These three passages are linked together by the common thought that human life is perfectly conditioned when it is governed by the words that proceed from the mouth of God.
Deuteronomy records the last messages of Moses to the children of Israel. In this particular passage he states the meaning of the varied circumstances through which God has permitted them to pass. “He humbled thee, suffered thee to hunger, and fed thee with manna.” To what purpose? “That He might make thee know that man doth not live by bread alone, but by every word that proceedeth out of the mouth of the Lord.”

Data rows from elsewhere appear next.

(** * Finmarket client: chart response parser, search mapper, request builder

    A shallow embedding of [finmarket/client.py] and [finmarket/models.py].

    Conventions of the embedding.
    - A Python [str] is a list of characters, one [ascii] per code point; the
      model therefore covers texts whose code points lie in U+0000..U+00FF.
      In that range the decimal digits (the regex class [\d], and the digits
      [int()] and [float()] accept) are exactly '0'..'9', and the whitespace
      of [str.strip()] is U+0009..U+000D, U+001C..U+0020, U+0085 and U+00A0.
    - String literals of the source are Rocq string literals, read as lists
      of characters through a coercion; dictionary keys stay [string]s.
    - A Python value whose type is only known at run time is a [pyvalue].
    - Code that may raise returns a [result]: [Ok v] or [Raise e].
    - A Python [float] is an IEEE-754 binary64 number, kept as sign, integer
      significand and binary exponent in canonical form; [float()] rounds
      to nearest, ties to even.
    - What the client takes from its environment is a variable of the
      section [Client]: the HTTP transport, the current date, and the
      interpreter's limit on the digits of an integer literal.

    Layout: the model of the source; the definitions the statements use;
    the lemmas and the theorems of the claims (C1..C10); further properties
    of the code (X1..X20); their instances at concrete inputs. *)

From Stdlib Require Import ZArith Ascii String List Bool Lia.
From stdpp Require Import gmap strings list.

Isaiah is the messenger of God to a people, who, through disobedience, have passed into captivity. Chapter 55. records one of the messages in which he contrasts their state of life in captivity with the blessedness and joy experienced when living in perpetual obedience to Divine law. It is of this law he speaks when he says, “So shall My word be that goeth forth out of My mouth.”
In the New Testament we see Jesus, God’s perfect man, passing through the severest temptation. Replying to the first suggestion of the enemy, He reveals the realm in which He lives when He says, “Man shall not live by bread alone, but by every word that proceedeth out of the mouth of God.”
Let the passages which indicate the common thought be lifted from their setting.
i. “Every word that proceedeth out of the mouth of the Lord.”
ii. “My word that goeth forth out of My mouth.”
iii. “Every word that proceedeth out of the mouth of God.”
Thus is revealed the supreme verity upon which the Mosaic, Prophetic, and Christian economies were based. The methods have been different and progressive; the purpose has been ever the same. The creation of the Hebrew nation, its preservation, and all its magnificent ritual and organization were directed to the end of giving expression to the first divine intention of the blessedness of man, receiving his law from the mouth of God, and yielding unquestioning obedience to it.
The prophetic office was that of forthtelling this Word of God principally to those who were disobedient. Its exercise was ever characterized by fierce denunciation of rebellion, glowing descriptions of the glory of the Divine Kingship, and passionate appeals to a return to loyalty.
Jesus, the author of Christian faith, lived from beginning to end without deviation or exception by the words proceeding from the mouth of God. In His passion-baptism He bore the penalty of the disobedience of the race, and in His resurrection took again His life, that He might communicate it to sinful men, that in its energy they also might obey the law of God.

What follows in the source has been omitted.